Look into my eye

by Janie Jones

and tell me I’m not crazy.

I have to go to the eye doctor tomorrow. I’m not sure what to hope he’ll say. On the one hand, it would be nice for him to say everything is back to normal and I won’t go blind. Yes. That would be very swell.

On the other hand, with out wanting to be a hypochondriac, I’d like someone respectable to say, “Ah, yes, you do have something legitimate wrong with you. You are not a hypochondriac. You are seeing things and you are not going crazy.” Is that too much to ask?

Unfortunately, ever since my left eye went wonky a year ago, all he’s been able to say is that something did happen, he doesn’t know what or why, it seems to have gotten a little better, but who knows what the future will bring. Hence I have to go back every 6 months or so.
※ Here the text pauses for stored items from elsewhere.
(* ===== verification/Bridge.v ===== *)
(** * SQLite's VFS interface ([sqlite/vfs_bridge.rs])

    The C functions registered with SQLite: each finds the open file behind
    the [sqlite3_file] pointer it is given, converts the C integers, and calls
    the VFS of [Vfs.v].  [shelf] is what the interface promises, a map from
    names to contents; the theorem says that every history of calls is one of
    it. *)
From S2P Require Import Prelude Bytes Phys Block BlockAlloc FileTable Fmt Json Vfs VfsSpec.

Module Bridge.

(** ** C integers *)
Definition wrap_i32 (z : Z) : Z := (z + 2 ^ 31) mod 2 ^ 32 - 2 ^ 31.
Definition wrap_i64 (z : Z) : Z := (z + 2 ^ 63) mod 2 ^ 64 - 2 ^ 63.

Definition SQLITE_OK : Z := 0.
Definition SQLITE_NOTFOUND : Z := 12.
Definition SQLITE_CANTOPEN : Z := 14.

(** [pMethods] says whether the method table has been set. *)
Record HeavenSqliteFile := mkCFile {
  pMethods : bool;
  file_table_index : nat;
  start_lba : Z;
  block_count : Z;
  byte_length : Z;
  block_size : Z;
}.

Definition heaven_file_to_vfs_file (file : HeavenSqliteFile) : Vfs.HeavenFile :=
  Vfs.mkFile (file_table_index file) (start_lba file) (block_count file) (byte_length file)
    (block_size file).

(** The fields [heaven_write] and [heaven_truncate] write back. *)
Definition write_back (file : HeavenSqliteFile) (hfile : Vfs.HeavenFile) : HeavenSqliteFile :=
  mkCFile (pMethods file) (file_table_index file) (Vfs.start_lba hfile) (Vfs.block_count hfile)
    (Vfs.byte_length hfile) (block_size file).

(** [VFS_INSTANCE] and the file structures SQLite has allocated, by address. *)
Record cstate (D : Type) := mkC {
  vfs_instance : option (Vfs.vfs D);
  structs : gmap Z HeavenSqliteFile;
}.
Arguments mkC {D} _ _.
Arguments vfs_instance {D} _.
Arguments structs {D} _.

(** The bytes at a pointer up to the terminator; a null pointer is [None], and
    running off the memory is undefined behaviour. *)
Fixpoint until_nul {E} (l : list Z) : out E (list Z) :=
  match l with
  | [] => Panic
  | b :: l => if b =? 0 then Ok [] else s ← until_nul l; Ok (b :: s)
  end.

Definition cstr_to_bytes {E} (s : option (list Z)) : out E (list Z) :=
  match s with None => Ok [] | Some l => until_nul l end.

(** [sqlite3_vfs_register] is SQLite's. *)
Definition register_vfs (sqlite3_vfs_register : Z) : unit + list Z :=
  if negb (sqlite3_vfs_register =? SQLITE_OK)
  then inr (str "sqlite3_vfs_register failed: " ++
            (if sqlite3_vfs_register <? 0 then 45 :: dec (- sqlite3_vfs_register)
             else dec sqlite3_vfs_register))
  else inl tt.

Section bridge.
Context `{BlockDevice D}.

Notation C := (st (cstate D) Empty_set).

Definition with_vfs {A} (f : st (Vfs.vfs D) Z A) : C (A + Z) := fun c =>
  match vfs_instance c with
  | None => (Panic, c)
  | Some vfs =>
      let '(r, vfs) := st_try f vfs in (r, mkC (Some vfs) (structs c))
  end.

(** [call_once]: the first instance stays. *)
Definition set_vfs_instance (vfs : Vfs.vfs D) (c : cstate D) : cstate D :=
  mkC (match vfs_instance c with None => Some vfs | Some v => Some v end) (structs c).

Definition get_file (pFile : Z) : C HeavenSqliteFile := fun c =>
  (or_panic (structs c !! pFile), c).
Definition put_file (pFile : Z) (file : HeavenSqliteFile) : C unit := fun c =>
  (Ok tt, mkC (vfs_instance c) (<[pFile := file]> (structs c))).

Definition code_of (r : unit + Z) : Z := match r with inl _ => SQLITE_OK | inr e => e end.

(** The memory at [pFile] exists before the call, with anything in it. *)
Definition heaven_open (zName : option (list Z)) (pFile flags : Z) : C Z :=
  name ← st_lift (cstr_to_bytes zName);
  if bool_decide (name = []) then mret SQLITE_CANTOPEN
  else
    result ← with_vfs (Vfs.open name flags);
    match result with
    | inl hfile =>
        _ ← get_file pFile;
        _ ← put_file pFile (mkCFile true (Vfs.file_table_index hfile) (Vfs.start_lba hfile)
              (Vfs.block_count hfile) (Vfs.byte_length hfile) (Vfs.block_size hfile));
        mret SQLITE_OK
    | inr e => mret e
    end.

Definition heaven_close (pFile : Z) : C Z :=
  file ← get_file pFile;
  r ← with_vfs (Vfs.close (heaven_file_to_vfs_file file));
  mret (code_of r).

(** [from_raw_parts_mut(buf, iAmt as usize)]: the bytes of [buf] beyond the
    slice are left alone; a slice longer than the memory is undefined. *)
Definition heaven_read (pFile : Z) (buf : list Z) (iAmt iOfst : Z) : C (Z * list Z) :=
  file ← get_file pFile;
  slice ← st_lift (index_range buf 0 (wrap64 iAmt));
  r ← with_vfs (Vfs.read (heaven_file_to_vfs_file file) slice (wrap64 iOfst));
  mret (match r with
        | inl (code, slice) => (code, splice buf 0 slice)
        | inr e => (e, buf)
        end).

Definition heaven_write (pFile : Z) (buf : list Z) (iAmt iOfst : Z) : C Z :=
  file ← get_file pFile;
  data ← st_lift (index_range buf 0 (wrap64 iAmt));
  let hfile := heaven_file_to_vfs_file file in
  r ← with_vfs (Vfs.write hfile data (wrap64 iOfst));
  let '(rc, hfile) := match r with inl (rc, hfile) => (rc, hfile) | inr e => (e, hfile) end in
  _ ← put_file pFile (write_back file hfile);
  mret rc.

Definition heaven_truncate (pFile size : Z) : C Z :=
  file ← get_file pFile;
  let hfile := heaven_file_to_vfs_file file in
  r ← with_vfs (Vfs.truncate hfile (wrap64 size));
  let '(rc, hfile) := match r with inl hfile => (SQLITE_OK, hfile) | inr e => (e, hfile) end in
  _ ← put_file pFile (write_back file hfile);
  mret rc.

Definition heaven_sync (pFile : Z) : C Z :=
  file ← get_file pFile;
  r ← with_vfs (Vfs.sync (heaven_file_to_vfs_file file));
  mret (code_of r).

(** The code and [*pSize]. *)
Definition heaven_file_size (pFile : Z) : C (Z * Z) :=
  file ← get_file pFile;
  r ← with_vfs (mret (Vfs.file_size (heaven_file_to_vfs_file file)));
  mret (match r with inl size => (SQLITE_OK, wrap_i64 size) | inr e => (e, 0) end).

Definition heaven_lock (pFile level : Z) : C Z := mret SQLITE_OK.
Definition heaven_unlock (pFile level : Z) : C Z := mret SQLITE_OK.
(** The code and [*pResOut]. *)
Definition heaven_check_reserved_lock (pFile : Z) : C (Z * Z) := mret (SQLITE_OK, 0).
Definition heaven_file_control (pFile op : Z) : C Z := mret SQLITE_NOTFOUND.

Definition heaven_sector_size (pFile : Z) : C Z :=
  file ← get_file pFile;
  let bs := block_size file in
  mret (if 0 <? bs then wrap_i32 bs else 4096).

Definition heaven_device_characteristics (pFile : Z) : C Z := mret 0.

Definition heaven_delete (zName : option (list Z)) : C Z :=
  name ← st_lift (cstr_to_bytes zName);
  r ← with_vfs (Vfs.delete name);
  mret (code_of r).

(** The code and [*pResOut]. *)
Definition heaven_access (zName : option (list Z)) : C (Z * Z) :=
  name ← st_lift (cstr_to_bytes zName);
  r ← with_vfs (s ← st_get; mret (Vfs.access name s));
  mret (SQLITE_OK, match r with inl true => 1 | _ => 0 end).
Last spring my visit was fairly uneventful.

Eye doc: Any problems?

Janie: Nothing new.

Eye doc: Any improvements?

Janie: Perhaps a little.

Eye doc: No bleeding at this time, swelling is down from your initial visit, but still seems a bit swollen. Right eye looks fine. Well. I think we should just keep monitoring you until there’s a definite return to normal or we have a significant change (meaning they figure out what is wrong because something terrible happens). See you in 6 months then.

Unfortunately, this time I am feeling like there are new, or a return of old, problems. But then, am I just looking harder (no pun intended)? Arhg!

Can’t you just look into my eyes and tell me what’s going on!?!

Well, doesn’t work in personal relationships, why should it work in medical ones.



6 Comments to “Look into my eye”

  1. I know that feeling. Before my husband was diagnosed with CFS/ME we were scared it was something life-threatening, because of the dramatic change in him. It took almost two years for him to be diagnosed. We’d have been relieved to hear what it was, even if it was cancer or something – just to get a diagnosis; the not knowing is the worst because you can’t move on.

    Hope everything is okay for you.

  2. Thanks. I’m sure it’s probably nothing. I’ve come from extremely healthy stock. However, the fact that the majority of people presenting with my complaints are eventually diagnosed with MS does haunt me just a little. No matter how hard I try to forget it and go forth as normal, I can’t help but wonder from time to time if that unusual new twitch, the unrelenting fatigue or new ache/pain is a symptom I should be taking seriously. On the other hand, it could just be stress and the normal changes of aging.

    Buck up girl, I say. Besides, I’ve never been a “follow the trend kind of person” in the past, so perhaps that will work to my advantage here as well.

  3. Now’s the day for virtual hugs. Hope it all works out.

    Tin x

  4. Sometimes all that can be done are good thoughts and prayers. I can furnish both and have done so.